Its a modern SATA/Serial-ATA power-plug drive, so you may need a SATA power converter as well for the PSU's power cable. There wasn't an install guide or manual or Nero/LightScribe writing software supplied [although you can get the manuals, basic LightScribe software and the latest Windows firmware upggrade free on the internet, and Windows can do basic DVD/CD writing these days]. For disk burning I already had Nero Multimedia Suite 11 in any case, although its main rival, CyberLink Media Suite is also highly rated. Although this drives capable, I rarely use LightScribe [which laser burns cool labels onto the top of DVD/CDs], as the special LightScribe capable disks and burning software are more expensive than a felt pen.
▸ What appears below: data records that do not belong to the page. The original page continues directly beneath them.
(* ===== verification/RedactFacts.v ===== *)
(** * RedactFacts: what survives redaction

    A pattern is described by its words: the shortest texts it matches. A pass
    that replaces the matches of one pattern cannot create a word of another,
    because every replacement puts a bracket where the match was and no word has a
    bracket. *)

From S2P Require Import Prelude GoStr GoText Sanitize Redact.

Definition bracket : byte := x5b.

(** ** Places of a text *)

(** [P] holds of every place of the text: the byte before it and what follows. *)
Fixpoint everywhere (P : option byte -> list byte -> Prop) (prev : option byte) (s : list byte) : Prop :=
  match s with [] => True | b :: s' => P prev s /\ everywhere P (Some b) s' end.

Definition lastOr (prev : option byte) (l : list byte) : option byte :=
  match last l with Some b => Some b | None => prev end.

Lemma lastOr_cons prev b l : lastOr prev (b :: l) = lastOr (Some b) l.
Proof. unfold lastOr. rewrite last_cons. by destruct (last l). Qed.

Lemma everywhere_at P s : forall prev p t, everywhere P prev s -> s = p ++ t -> t ≠ [] -> P (lastOr prev p) t.
Proof.
  induction s as [|b s IH]; intros prev p t H E Ht; [by destruct p, t|].
  destruct p as [|c p]; simpl in E.
  - subst t. apply H.
  - injection E as <- ->. rewrite lastOr_cons. apply (IH (Some b) p t); [apply H|done|done].
Qed.

Lemma everywhere_impl (P Q : option byte -> list byte -> Prop) s : (forall q t, P q t -> Q q t) ->
  forall prev, everywhere P prev s -> everywhere Q prev s.
Proof. intros Himp. induction s as [|b s IH]; intros prev H; [done|]. split; [apply Himp, H|apply IH, H]. Qed.

Lemma everywhere_app P p : forall prev s, everywhere P prev (p ++ s) -> everywhere P (lastOr prev p) s.
Proof.
  induction p as [|b p IH]; intros prev s H; [done|]. rewrite lastOr_cons. apply IH, H.
Qed.

(** A word that avoids [x] and starts a text ends before the first [x]. *)
Lemma prefix_barrier (M u t : list byte) x : M `prefix_of` u ++ x :: t -> x ∉ M -> M `prefix_of` u.
Proof.
  intros [r E] Hx. revert u E. induction M as [|b M IH]; intros u E; [apply prefix_nil|].
  destruct u as [|c u]; simpl in E; injection E as <- E.
  - destruct Hx. apply list_elem_of_here.
  - apply prefix_cons. apply IH; [|done]. intros ?. apply Hx. by right.
Qed.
This optical drive writes DVD-R & DVD+R's at a blistering 24x and DVD-+RW at 6-8x, with CDR at 48x and CDRW at 42x. Rewritable DVD-RAM writes at 12x, although it can't take a DVD-RAM in a caddy. So it's very fast, and because of that it can sound a bit like a helicopter whirring up, and it is noticeably louder than our CPU fan when idling [but this means it does transfer data noticably faster than our old DVD drive as well]. If you want basic burning software, screws and a cable go for a retail version. Otherwise this OEM version offers a fast, solidly made Sony Optiarc drive, and at under twenty pounds is great value [so 5*]. One year on, both DVD drives are working perfectly.